Prior to 1990, the restricted capacity of Indian firms was maintained by the quota system. The rational for the quota system commonly known as “License Raj” was socialist agenda of central government. In the early 1990s the Indian markets were opened via liberalization, privatization and globalization. This allowed domestic and foreign firms to get access to Indian market. By mid-1990s the Indian economy was fairly open for firms to enhance capacity, introduce new products and raise funds from market (domestic as well as international). The foreign firms were allowed to enter Indian market. These firms enter Indian market via trade in goods and services, FDI, licensing and joint ventures.
It has been a significant time since Indian market was opened for investments foreign firms (with exception of critical sectors like defense, aerospace and nuclear power). During this period, the presence of international firms is expected to have a significant technology transfer (both intended and spillover). India currently is the 2nd fastest growing economy. It is critical for the policymaker to frame and come up with policies to retain the growth path in critical to the growth of sectors and sunrise sectors. These sectors are technology driven like Biotechnology, pharmaceutical and IT & ITeS to name a few.
Hence there is an opportunity to understand the impact of international technology transfer due to the presence of international firms on change in domestic technology stock which is leading to the growth of India. At the same time the study will provide insights relevant to creating opportunity for foreign firms to seek their organizational objective of investing in India.

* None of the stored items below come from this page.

(** C5, amended.  For a path that exists and has none of the suffixes
    [.yaml], [.yml], [.json], with no [--type] override, [load_config_file]
    fails after the file has been opened and before any parser is called; the
    run then logs one error and ends with status 1, without validating or
    scanning.  A path that does not exist fails with [FileNotFoundError]
    instead, after the existence check alone, and the run ends the same
    way. *)
Theorem unresolved_extension_fails_before_parsing w path schema_file lvl :
  unresolvable path = true ->
  if os_path_exists w path then
    exists e,
      load_config_file w path None = ([EvExists path; EvOpen path], inl e)
      /\ main w (mkArgs path schema_file None lvl) =
           ([EvSetLevel lvl; EvExists path; EvOpen path; except_log e; EvExit 1], 1%Z)
  else
    load_config_file w path None =
      ([EvExists path],
       inl (new_exc FileNotFoundError ("Configuration file not found: " ++ path)))
    /\ main w (mkArgs path schema_file None lvl) =
         ([EvSetLevel lvl; EvExists path;
           EvLogExc ERROR
             (new_exc FileNotFoundError ("Configuration file not found: " ++ path));
           EvExit 1], 1%Z).
Proof.
  unfold unresolvable; intros Hun.
  apply negb_true_iff in Hun.
  apply orb_false_iff in Hun as [Hun Hjson].
  destruct (os_path_exists w path) eqn:Hex.
  - assert (Hload : exists e,
               load_config_file w path None = ([EvExists path; EvOpen path], inl e)).
    { unfold load_config_file, bind, try_except, call, ret, raise; simpl.
      rewrite Hex, Hun, Hjson; simpl.
      destruct (open_read w path) as [e | text]; simpl.
      - repeat (world_case; simpl); eexists; reflexivity.
      - eexists; reflexivity. }
    destruct Hload as [e He]; exists e; split; [exact He |].
    unfold main, main_try, bind, emit; simpl; rewrite He; reflexivity.
  - assert (Hload : load_config_file w path None =
                      ([EvExists path],
                       inl (new_exc FileNotFoundError
                              ("Configuration file not found: " ++ path)))).
    { unfold load_config_file, bind, call, raise; simpl; rewrite Hex; reflexivity. }
    split; [exact Hload |].
    unfold main, main_try, bind, emit; simpl; rewrite Hload; reflexivity.
Qed.

Lemma unresolved_extension_fails_before_parsing_witness :
  (exists e,
     load_config_file Fixture.w0 "config.txt" None =
       ([EvExists "config.txt"; EvOpen "config.txt"], inl e)
     /\ main Fixture.w0 (mkArgs "config.txt" None None INFO) =
          ([EvSetLevel INFO; EvExists "config.txt"; EvOpen "config.txt";
            except_log e; EvExit 1], 1%Z))
  /\ (load_config_file Fixture.w0 "missing.txt" None =
        ([EvExists "missing.txt"],
         inl (new_exc FileNotFoundError "Configuration file not found: missing.txt"))
      /\ main Fixture.w0 (mkArgs "missing.txt" None None INFO) =
           ([EvSetLevel INFO; EvExists "missing.txt";
             EvLogExc ERROR
               (new_exc FileNotFoundError "Configuration file not found: missing.txt");
             EvExit 1], 1%Z)).
Proof.
  split.
  - apply (unresolved_extension_fails_before_parsing Fixture.w0 "config.txt" None INFO);
      reflexivity.
  - apply (unresolved_extension_fails_before_parsing Fixture.w0 "missing.txt" None INFO);
      reflexivity.
Defined.

(** What [load_schema_file] does with a file it could open. *)
Lemma load_schema_file_opened w path text :
  os_path_exists w path = true ->
  open_read w path = inr text ->
  load_schema_file w path =
    ([EvExists path; EvOpen path; EvJsonLoad text],
     match json_load w text with
     | inr schema => inr schema
     | inl e =>
         inl (if isinstance e JSONDecodeError then
                mkExc JSONDecodeError ("Error parsing JSON schema file: " ++ py_str e)
                      (exc_loc e)
              else
                new_exc Exception
                  ("An unexpected error occurred while loading the schema: " ++ py_str e))
     end).
Proof.
  intros Hex Hopen; unfold load_schema_file, bind, try_except, call, raise; simpl.
  rewrite Hex, Hopen; simpl.
  destruct (json_load w text) as [e | schema]; simpl; [| reflexivity].
  destruct (isinstance e JSONDecodeError); reflexivity.
Qed.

The proposed research is a unique effort to unearth the impact of the three modes of international technology transfer (ITT)—foreign direct investment (FDI), joint venture (JV) and trade (technology import), on domestic technology stock of India. The current paper studies interrelationship among these variables using data from Indian Market for duration 1985 to 2008 as the FDI increased during the period, touched $47 billion in the year 2008, and thereafter it has never reached same level and FDI is stable around $30 billion1. To best of authors’ knowledge for the duration, no other study has been conducted to understand relationship among all three potential models for international technology transfer viz. Foreign Direct Investment (FDI), Joint Ventures (JV) and foreign trade. The empirical result in the study supports and contradicts several pre-existing understandings of domestic technology stock of a developing economy which is presented in detail in latter section.

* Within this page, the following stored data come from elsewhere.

(** * Uni-V3 liquidity backtester: position lifecycle and fee accrual

    A shallow embedding of [block_search.py], [fee_calculator.py],
    [liquidity_manager.py], [position_recorder.py], the driver loop of
    [main.py] and the token lookup of [data_fetcher.py], followed by the
    properties of the specification that were checked against it and by
    further properties read off the code.

    Python [float] arithmetic is kept behind the interface [PyFloat]: the
    code is written once over that interface and read at two instances,
    IEEE binary64 (Rocq's primitive floats, on which the definitions
    evaluate to the doubles Python computes) and the real numbers (the
    rounding-free reading under which the algebraic properties are
    proved).  Python [int] is [Z].  Every operand is taken to be a Python
    number: a division by zero raises, as it does for [int] and [float]
    ([numpy.float64] operands would return [inf] or [nan] instead). *)

From Stdlib Require Import Floats.
From Stdlib Require Import ZArith Reals Lra Lia Psatz String List Bool.
Import ListNotations.

Set Implicit Arguments.

(** ** Exceptions and fallible results *)

Inductive exn : Type :=
| ValueError (msg : string)
| ZeroDivisionError (msg : string)
| OverflowError (msg : string)
| TypeError (msg : string)
| KeyError (msg : string)
| EnvironmentError (msg : string)
| ConnectionError (msg : string).

Inductive result (A : Type) : Type :=
| Ok (a : A)
| Raise (e : exn).

Arguments Ok {A} a.
Arguments Raise {A} e.

Definition bind {A B : Type} (r : result A) (k : A -> result B) : result B :=
  match r with
  | Ok a => k a
  | Raise e => Raise e
  end.

Declare Scope result_scope.
Delimit Scope result_scope with result.
Notation "x <- e ;; k" := (bind e (fun x => k))
  (at level 61, e at next level, right associativity) : result_scope.

(** ** The arithmetic interface of Python floats *)

Class PyFloat (F : Type) : Type := {
  of_Z : Z -> F;
  fadd : F -> F -> F;
  fsub : F -> F -> F;
  fmul : F -> F -> F;
  fdiv : F -> F -> F;
  fsqrt : F -> F;
  fabs : F -> F;
  fltb : F -> F -> bool;
  fleb : F -> F -> bool;
  feqb : F -> F -> bool;
  to_int : F -> result Z
}.

(** [math.log] and [math.floor], which only the tick conversion of
    [fee_calculator.py] uses.  The primitive floats have no logarithm, so
    this interface is read at the real numbers only. *)
Class PyLog (F : Type) : Type := {
  flog : F -> F;
  ffloor : F -> result Z
}.

Declare Scope py_scope.
Delimit Scope py_scope with py.
Notation "x + y" := (fadd x y) : py_scope.
Notation "x - y" := (fsub x y) : py_scope.
Notation "x * y" := (fmul x y) : py_scope.
Notation "x <? y" := (fltb x y) : py_scope.
Notation "x <=? y" := (fleb x y) : py_scope.
Notation "x >? y" := (fltb y x) : py_scope.
Notation "x >=? y" := (fleb y x) : py_scope.
Notation "x =? y" := (feqb x y) : py_scope.

Section PythonArithmetic.
Context {F : Type} `{PyFloat F}.
Local Open Scope py_scope.

(** [a / b] on Python floats: raises on a zero divisor. *)
Definition py_truediv (a b : F) : result F :=
  if b =? of_Z 0 then Raise (ZeroDivisionError "float division by zero")
  else Ok (fdiv a b).

(** [math.sqrt]: raises on a negative argument. *)
Definition math_sqrt (x : F) : result F :=
  if x <? of_Z 0 then Raise (ValueError "math domain error")
  else Ok (fsqrt x).

(** [math.log]: raises outside the positive numbers. *)
Definition math_log `{PyLog F} (x : F) : result F :=
  if x <=? of_Z 0 then Raise (ValueError "math domain error")
  else Ok (flog x).

(** [10 ** k] for an integer [k]: an integer when [k >= 0], a float
    otherwise. *)
Definition pow10 (k : Z) : F :=
  if (0 <=? k)%Z then of_Z (10 ^ k) else fdiv (of_Z 1) (of_Z (10 ^ (- k))).

(** The builtins [min(a, b)] and [max(a, b)]: the first argument wins
    unless the second compares strictly below (above) it. *)
Definition py_min (a b : F) : F := if b <? a then b else a.
Definition py_max (a b : F) : F := if b >? a then b else a.
End PythonArithmetic.

Notation "x / y" := (py_truediv x y) : py_scope.

(** *** IEEE binary64 *)

(** [float(n)] for an integer [n], rounded to nearest even; an integer
    beyond the range of a double, which Python refuses, becomes an
    infinity here. *)
Definition float_of_Z (z : Z) : float :=
  match z with
  | Z0 => PrimFloat.zero
  | _ =>
      FloatOps.SF2Prim
        (SpecFloat.binary_normalize FloatOps.prec FloatOps.emax z 0 false)
  end.

(** [int(x)]: truncation toward zero. *)
Definition float_to_int (x : float) : result Z :=
  match FloatOps.Prim2SF x with
  | S754_zero _ => Ok 0%Z
  | S754_infinity _ => Raise (OverflowError "cannot convert float infinity to integer")
  | S754_nan => Raise (ValueError "cannot convert float NaN to integer")
  | S754_finite s m e =>
      let v := if (0 <=? e)%Z then (Zpos m * 2 ^ e)%Z
               else Z.quot (Zpos m) (2 ^ (- e)) in
      Ok (if s then (- v)%Z else v)
  end.

#[export] Instance float_PyFloat : PyFloat float := {|
  of_Z := float_of_Z;
  fadd := PrimFloat.add;
  fsub := PrimFloat.sub;
  fmul := PrimFloat.mul;
  fdiv := PrimFloat.div;
  fsqrt := PrimFloat.sqrt;
  fabs := PrimFloat.abs;
  fltb := PrimFloat.ltb;
  fleb := PrimFloat.leb;
  feqb := PrimFloat.eqb;
  to_int := float_to_int
|}.

(** *** Real numbers *)

Definition Rltb (x y : R) : bool := if Rlt_dec x y then true else false.
Definition Rleb (x y : R) : bool := if Rle_dec x y then true else false.
Definition Reqb (x y : R) : bool := if Req_dec_T x y then true else false.

Definition R_to_int (x : R) : result Z :=
  Ok (if Rle_dec 0 x then Int_part x else (- Int_part (- x))%Z).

Rest of the paper is organized as follows. Section 2 presents relevant literature review. Section 3 gives methodology used in the paper along with source of data, description on independent variables and dependent variable. Next section Section 4 details our empirical model. Section 5 summarizes results of the study. Finally, conclusions, & discussion and limitations are given in Sections 6 and 7 respectively.
2. Literature Review
Glass and Saggi  mentioned international technology transfer as a process of gaining access and successful absorption of technological information of a foreign firm into a domestic firm’s production process. Production process could also be service creation process depending on the context of technology transfer. Later Subbarao  , used term international technology transfer as a process of technological knowledge exchange among organization in different countries. Hence any cross international border exchange of technological competency among firms and the absorption of the said transacted knowledge into processes of recipient, due to technology gap among parties, could be termed as International technology transfer. The provider of technology gains—access to resource, market, better efficiency or ownership of a strategic asset in return.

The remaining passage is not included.